I've owned all 4 of those bindings listed within the last few yrs. Rome 390's for sure out of that group, if you're looking for a park-oriented binding that can still work AM if you're not too tall/heavy. If you want a better all mountain binding, then it's the Targa, which kills the Data.


----------



## Guest (Feb 23, 2010)

another vote for 390s I love mine.


----------



## Extremo (Nov 6, 2008)

I'm a fan of Union...I like the feel of the Force and Data over the 390...Never ridden the Targa or the Cartel. But I hear the Cartels are really comfortable from a few people I know with them.


----------



## fatboyj711 (Feb 1, 2010)

I've tried both the Cartels and Forces, and I'd say they are pretty similar in regards to feel and responsiveness. The Cartels are constructed a little better and have more "bells and whistles", but I like the simplicity of the Forces as well as the cheaper price tag. Not to mention, I actually prefer the Union toe strap over the Burton Ultra Cap Strap (although there are lovers and haters of both).


----------



## ATOTony76 (May 26, 2009)

fatboyj711 said:


> I've tried both the Cartels and Forces, and I'd say they are pretty similar in regards to feel and responsiveness. The Cartels are constructed a little better and have more "bells and whistles", but I like the simplicity of the Forces as well as the cheaper price tag. Not to mention, I actually prefer the Union toe strap over the Burton Ultra Cap Strap (although there are lovers and haters of both).


The cartels are constructed better? HAHAHAHA:laugh::laugh::laugh::laugh::laugh:


----------



## Milo303 (Apr 6, 2009)

390's if you want a more park oriented binding

Forces if you want a binding that can do anything well, and is truly bombproof

The 390's are stupid comfy and soft for park riding

The Forces are fairly comfy, and have a mid range flex which makes it an amazing do it all binding


----------



## NoTickets (Jan 16, 2010)

depending on what kind of riding you're doing, it all.. depends.

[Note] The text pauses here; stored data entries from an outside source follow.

(* ===== verification/Inode.v ===== *)
(** * Inodes of the xv6 file system
    (domains/usr/xv6/kernel/fs/src/icache/inode.rs, fs.rs; interface/src/vfs/{file,directory}.rs)

    The inode on disk and in memory, the map from file blocks to disk blocks, reading,
    writing and truncating a file, and directories as files of entries.  The data of a
    locked inode ([INodeDataGuard]) is passed along.  The code runs over the interface of
    Tx.v and the block allocator of Block.v.

    The [byteorder] functions on 16 bits are an interface, [ByteOrder16]. *)

From Stdlib Require Import ZArith Lia.
From stdpp Require Import base gmap list.
From stdpp Require Import options.
From S2P Require Import Prelude BCache Log Utf8 Tx Block.

Set Default Proof Using "Type".

(** ** Data *)

Inductive INodeFileType : Type := Unitialized | Directory | File | Device.

Inductive DirError := FileAlreadyExists.

Global Instance INodeFileType_eq_dec : EqDecision INodeFileType.
Proof. solve_decision. Defined.

Definition type_to_u16 (t : INodeFileType) : Z :=
  match t with Unitialized => 0 | Directory => 1 | File => 2 | Device => 3 end.
(** [FromPrimitive::from_u16] *)
Definition type_from_u16 (x : Z) : option INodeFileType :=
  if (x =? 0)%Z then Some Unitialized else if (x =? 1)%Z then Some Directory
  else if (x =? 2)%Z then Some File else if (x =? 3)%Z then Some Device else None.

Definition NDIRECT : nat := 12.
Definition NINDIRECT : nat := BSIZE / 4.
Definition DINODE_SIZE : nat := 64.
Definition IPB : nat := BSIZE / DINODE_SIZE.
Definition DIRSIZ : nat := 14.
Definition SIZE_OF_DIRENT : nat := 16.

Record INodeData := mkINode {
  file_type : INodeFileType; major : Z; minor : Z; nlink : Z; isize : Z; addresses : list Z }.

Definition INodeData_new : INodeData := mkINode Unitialized 0 0 0 0 (replicate (NDIRECT + 1) 0%Z).

Definition with_address (i : nat) (a : Z) (ino : INodeData) : INodeData :=
  mkINode (file_type ino) (major ino) (minor ino) (nlink ino) (isize ino) (<[i := a]> (addresses ino)).
Definition with_size (sz : Z) (ino : INodeData) : INodeData :=
  mkINode (file_type ino) (major ino) (minor ino) (nlink ino) sz (addresses ino).

(** Sixteen-bit words: two bytes that read back. *)
Class ByteOrder16 := {
  read_u16 : list Z -> Z; write_u16 : Z -> list Z;
  read_i16 : list Z -> Z; write_i16 : Z -> list Z;
  write_u16_length x : length (write_u16 x) = 2;
  write_i16_length x : length (write_i16 x) = 2;
  read_write_u16 x : in_width 16 x -> read_u16 (write_u16 x) = x;
  read_write_i16 x : (- 2 ^ 15 <= x < 2 ^ 15)%Z -> read_i16 (write_i16 x) = x }.

(** [u32::from_ne_bytes], on a little-endian machine. *)
Definition u32_from_ne_bytes (l : list Z) : Z := foldr (fun b acc => b + 256 * acc)%Z 0%Z l.

(** [&bytes[a..b]], and writing to it. *)
Definition subslice (bytes : list Z) (a b : nat) : outcome (list Z) :=
  if (a <=? b) && (b <=? length bytes) then Done (take (b - a) (drop a bytes)) else Panic.
Definition put_at (bytes : list Z) (a : nat) (w : list Z) : outcome (list Z) :=
  if a + length w <=? length bytes then Done (take a bytes ++ w ++ drop (a + length w) bytes) else Panic.

Section Codec.
Context `{ByteOrder} `{ByteOrder16}.

Fixpoint read_addresses (bytes : list Z) (k offset : nat) : outcome (list Z) :=
  match k with
  | O => Done []
  | S k => w ← subslice bytes offset (offset + 4); ws ← read_addresses bytes k (offset + 4); Done (read_u32 w :: ws)
  end.

Definition copy_from_bytes (bytes : list Z) : outcome INodeData :=
  t ← subslice bytes 0 2;
  ft ← expect (type_from_u16 (read_u16 t));
  mj ← subslice bytes 2 4;
  mn ← subslice bytes 4 6;
  nl ← subslice bytes 6 8;
  sz ← subslice bytes 8 12;
  ad ← read_addresses bytes (NDIRECT + 1) 12;
  Done (mkINode ft (read_i16 mj) (read_i16 mn) (read_i16 nl) (read_u32 sz) ad).

Fixpoint write_addresses (bytes : list Z) (offset : nat) (ads : list Z) : outcome (list Z) :=
  match ads with
  | [] => Done bytes
  | a :: ads => bytes ← put_at bytes offset (write_u32 a); write_addresses bytes (offset + 4) ads
  end.

Definition to_bytes (ino : INodeData) (bytes : list Z) : outcome (list Z) :=
  bytes ← put_at bytes 0 (write_u16 (type_to_u16 (file_type ino)));
  bytes ← put_at bytes 2 (write_i16 (major ino));
  bytes ← put_at bytes 4 (write_i16 (minor ino));
  bytes ← put_at bytes 6 (write_i16 (nlink ino));
  bytes ← put_at bytes 8 (write_u32 (isize ino));
  write_addresses bytes 12 (addresses ino).
End Codec.

(** ** Operations on a locked inode *)

Section Code.
Context `{HP : Profile} `{ByteOrder} `{ByteOrder16} {S G : Type} `{!TxBlocks S G} (sb : SuperBlock).
Abbreviation F := (M S).

Definition block_num_for_node (inum : Z) : outcome Z := uadd 32 (inum / Z.of_nat IPB) (inodestart sb).

(** Replace the slice of a block that holds the inode. *)
Definition dinode_offset (inum : Z) : nat := Z.to_nat inum mod IPB * DINODE_SIZE.

Definition update (inum : Z) (ino : INodeData) : F unit :=
  b ← lift (block_num_for_node inum);
  bguard ← bread b;
  buffer ← lock_data [] b bguard;
  old ← lift (subslice buffer (dinode_offset inum) (dinode_offset inum + DINODE_SIZE));
  new ← lift (to_bytes ino old);
  buffer ← lift (put_at buffer (dinode_offset inum) new);
  _ ← bstore bguard buffer;
  _ ← bwrite bguard;
  _ ← brelse bguard;
  mret tt.

(** [INode::lock] when the inode is not valid: load it. *)
Definition load (inum : Z) : F INodeData :=
  b ← lift (block_num_for_node inum);
  bguard ← bread b;
  buffer ← lock_data [] b bguard;
  bytes ← lift (subslice buffer (dinode_offset inum) (dinode_offset inum + DINODE_SIZE));
  ino ← lift (copy_from_bytes bytes);
  _ ← assert (negb (bool_decide (file_type ino = Unitialized)));
  _ ← brelse bguard;
  mret ino.

(** A word of an indirect block, and a new block where it is zero. *)
Definition table_word (buffer : block) (i : nat) : outcome Z :=
  chunk ← subslice buffer (i * 4) ((i + 1) * 4); Done (u32_from_ne_bytes chunk).

Definition alloc_block (held : list Z) : F Z := r ← alloc sb held; lift (expect r).

Definition block_map (ino : INodeData) (block_number : Z) : F (Z * INodeData) :=
  let n := Z.to_nat block_number in
  if n <? NDIRECT then
    address ← lift (index (addresses ino) n);
    if (address =? 0)%Z then
      address ← alloc_block [];
      mret (address, with_address n address ino)
    else mret (address, ino)
  else
    let n := n - NDIRECT in
    _ ← assert (n <? NINDIRECT * NINDIRECT);
    address ← lift (index (addresses ino) NDIRECT);
    r ← (if (address =? 0)%Z then
           address ← alloc_block [];
           mret (address, with_address NDIRECT address ino)
         else mret (address, ino));
    let '(level1, ino) := r in
    bguard1 ← bread level1;
    buffer ← lock_data [] level1 bguard1;
    let i := n / NINDIRECT in
    address ← lift (table_word buffer i);
    level2 ← (if (address =? 0)%Z then
                address ← alloc_block [level1];
                _ ← bwrite bguard1;
                mret address
              else mret address);
    bguard2 ← bread level2;
    buffer ← lock_data [] level2 bguard2;
    address ← lift (table_word buffer (n - NINDIRECT * i));
    address ← (if (address =? 0)%Z then
                 address ← alloc_block [level2];
                 _ ← bwrite bguard2;
                 mret address
               else mret address);
    _ ← brelse bguard2;
    _ ← brelse bguard1;
    mret (address, ino).

(** The loop of [truncate] over the direct blocks. *)
Fixpoint free_direct (k i : nat) (ino : INodeData) : F INodeData :=
  match k with
  | O => mret ino
  | Datatypes.S k =>
      a ← lift (index (addresses ino) i);
      if (a =? 0)%Z then free_direct k (Datatypes.S i) ino
      else _ ← free sb [] a; free_direct k (Datatypes.S i) (with_address i 0 ino)
  end.

(** Its loop over the words of the level 1 table. *)
Fixpoint free_words (held : list Z) (buffer : block) (k i : nat) : F unit :=
  match k with
  | O => mret tt
  | Datatypes.S k =>
      b ← lift (table_word buffer i);
      if (b =? 0)%Z then free_words held buffer k (Datatypes.S i)
      else _ ← free sb held b; free_words held buffer k (Datatypes.S i)
  end.

Definition truncate (inum : Z) (ino : INodeData) : F INodeData :=
  ino ← free_direct NDIRECT 0 ino;
  a ← lift (index (addresses ino) NDIRECT);
  ino ← (if (a =? 0)%Z then mret ino
         else
           bguard ← bread a;
           buffer ← lock_data [] a bguard;
           _ ← free_words [a] buffer NINDIRECT 0;
           _ ← brelse bguard;
           mret (with_address NDIRECT 0 ino));
  let ino := with_size 0 ino in
  _ ← update inum ino;
  mret ino.

(** [read]: the loop, with the bytes of the user buffer. *)
Fixpoint read_loop (fuel : nat) (ino : INodeData) (user_buffer : list Z) (offset : Z) (total : nat) (bytes_to_read : Z)
    : F (list Z * INodeData) :=
  if (Z.of_nat total <? bytes_to_read)%Z then
    match fuel with
    | O => hang
    | Datatypes.S fuel =>
        r ← block_map ino (wrap 32 (offset / Z.of_nat BSIZE));
        let '(b, ino) := r in
        bguard ← bread b;
        buffer ← lock_data [] b bguard;
        let start := Z.to_nat (offset mod Z.of_nat BSIZE) in
        let bytes_read := Z.to_nat (Z.min (bytes_to_read - Z.of_nat total) (Z.of_nat (BSIZE - start))) in
        chunk ← lift (subslice buffer start (start + bytes_read));
        user_buffer ← lift (put_at user_buffer total chunk);
        _ ← brelse bguard;
        offset ← lift (uadd 64 offset (Z.of_nat bytes_read));
        read_loop fuel ino user_buffer offset (total + bytes_read) bytes_to_read
    end
  else mret (user_buffer, ino).

(** A round copies a byte at least, and copying past the user buffer panics. *)
Definition read (ino : INodeData) (user_buffer : list Z) (offset : Z) : F (Z * list Z * INodeData) :=
  e ← lift (uadd 64 offset (Z.of_nat (length user_buffer)));
  bytes_to_read ← (if (isize ino <? e)%Z then lift (usub 64 (isize ino) offset) else mret (Z.of_nat (length user_buffer)));
  r ← read_loop (Datatypes.S (length user_buffer)) ino user_buffer offset 0 bytes_to_read;
  mret (bytes_to_read, fst r, snd r).

Fixpoint write_loop (fuel : nat) (ino : INodeData) (user_buffer : list Z) (offset : Z) (total : nat) : F (Z * INodeData) :=
  if total <? length user_buffer then
    match fuel with
    | O => hang
    | Datatypes.S fuel =>
        r ← block_map ino (wrap 32 (offset / Z.of_nat BSIZE));
        let '(b, ino) := r in
        bguard ← bread b;
        buffer ← lock_data [] b bguard;
        let start := Z.to_nat (offset mod Z.of_nat BSIZE) in
        let bytes_written := Nat.min (length user_buffer - total) (BSIZE - start) in
        chunk ← lift (subslice user_buffer total (total + bytes_written));
        buffer ← lift (put_at buffer start chunk);
        _ ← bstore bguard buffer;
        _ ← bwrite bguard;
        _ ← brelse bguard;
        offset ← lift (uadd 64 offset (Z.of_nat bytes_written));
        write_loop fuel ino user_buffer offset (total + bytes_written)
    end
  else mret (offset, ino).

Definition write (inum : Z) (ino : INodeData) (user_buffer : list Z) (offset : Z) : F (nat * INodeData) :=
  r ← write_loop (length user_buffer) ino user_buffer offset 0;
  let '(offset, ino) := r in
  if 0 <? length user_buffer then
    let ino := with_size (Z.max (wrap 32 offset) (isize ino)) ino in
    _ ← update inum ino;
    mret (length user_buffer, ino)
  else mret (length user_buffer, ino).

(** ** Directories *)

(** [DirectoryEntryRef::from_bytes] and [as_bytes] *)
Definition dirent_from_bytes (arr : list Z) : outcome (Z * list Z) :=
  i ← subslice arr 0 2; nm ← subslice arr 2 (2 + DIRSIZ); Done (read_u16 i, nm).
Definition dirent_as_bytes (inum : Z) (name : list Z) : outcome (list Z) :=
  if length name =? DIRSIZ then Done (write_u16 inum ++ name) else Panic.

(** [utils::cstr::to_string]: up to the first zero. *)
Fixpoint till_null (l : list Z) : list Z :=
  match l with [] => [] | c :: l => if (c =? 0)%Z then [] else c :: till_null l end.
Definition cstr_to_string (l : list Z) : option (list Z) :=
  let sl := till_null l in if utf8 sl then Some sl else None.

(** The entry at an offset of the directory. *)
Definition read_dirent (ino : INodeData) (offset : Z) : F (Z * list Z * INodeData) :=
  r ← read ino (replicate SIZE_OF_DIRENT 0%Z) offset;
  let '(_, buffer, ino) := r in
  e ← lift (dirent_from_bytes buffer);
  mret (fst e, snd e, ino).

(** [(0..size).step_by(SIZE_OF_DIRENT)] *)
Definition dirents (ino : INodeData) : nat := (Z.to_nat (isize ino) + SIZE_OF_DIRENT - 1) / SIZE_OF_DIRENT.

(** [dirlookup]: the offset and the inode number of the entry with this name. *)
Fixpoint dirlookup_loop (k : nat) (ino : INodeData) (offset : Z) (name : list Z) : F (option (Z * Z) * INodeData) :=
  match k with
  | O => mret (None, ino)
  | Datatypes.S k =>
      r ← read_dirent ino offset;
      let '(inum, nm, ino) := r in
      if (inum =? 0)%Z then dirlookup_loop k ino (offset + Z.of_nat SIZE_OF_DIRENT) name
      else
        dirent_name ← lift (expect (cstr_to_string nm));
        if decide (dirent_name = name) then mret (Some (offset, inum), ino)
        else dirlookup_loop k ino (offset + Z.of_nat SIZE_OF_DIRENT) name
  end.

Definition dirlookup (ino : INodeData) (name : list Z) : F (option (Z * Z) * INodeData) :=
  _ ← assert (bool_decide (file_type ino = Directory));
  dirlookup_loop (dirents ino) ino 0 name.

if you're gonna be cruising on groomers and all mountain bombing, stay away from the 390's. you'll probably want something a little stiffer. i love my 390's but they can get a little strenuous when i'm not in the park, which is almost all the time, because i fail at the park.


----------



## Guest (Feb 25, 2010)

Milo303 said:


> 390's if you want a more park oriented binding
> 
> Forces if you want a binding that can do anything well, and is truly bombproof
> 
> ...


Youve made another union lover. I'm getting forces or Datas.


----------



## earl_je (Oct 20, 2009)

390 and cartels are fairly soft.. good for park. 390 wins the comfort end of it hands down.


----------



## jeri534 (Feb 19, 2008)

earl_je said:


> 390 and cartels are fairly soft.. good for park. 390 wins the comfort end of it hands down.


The Cartels are not soft, they are one of the stiffer bindings Burton has


----------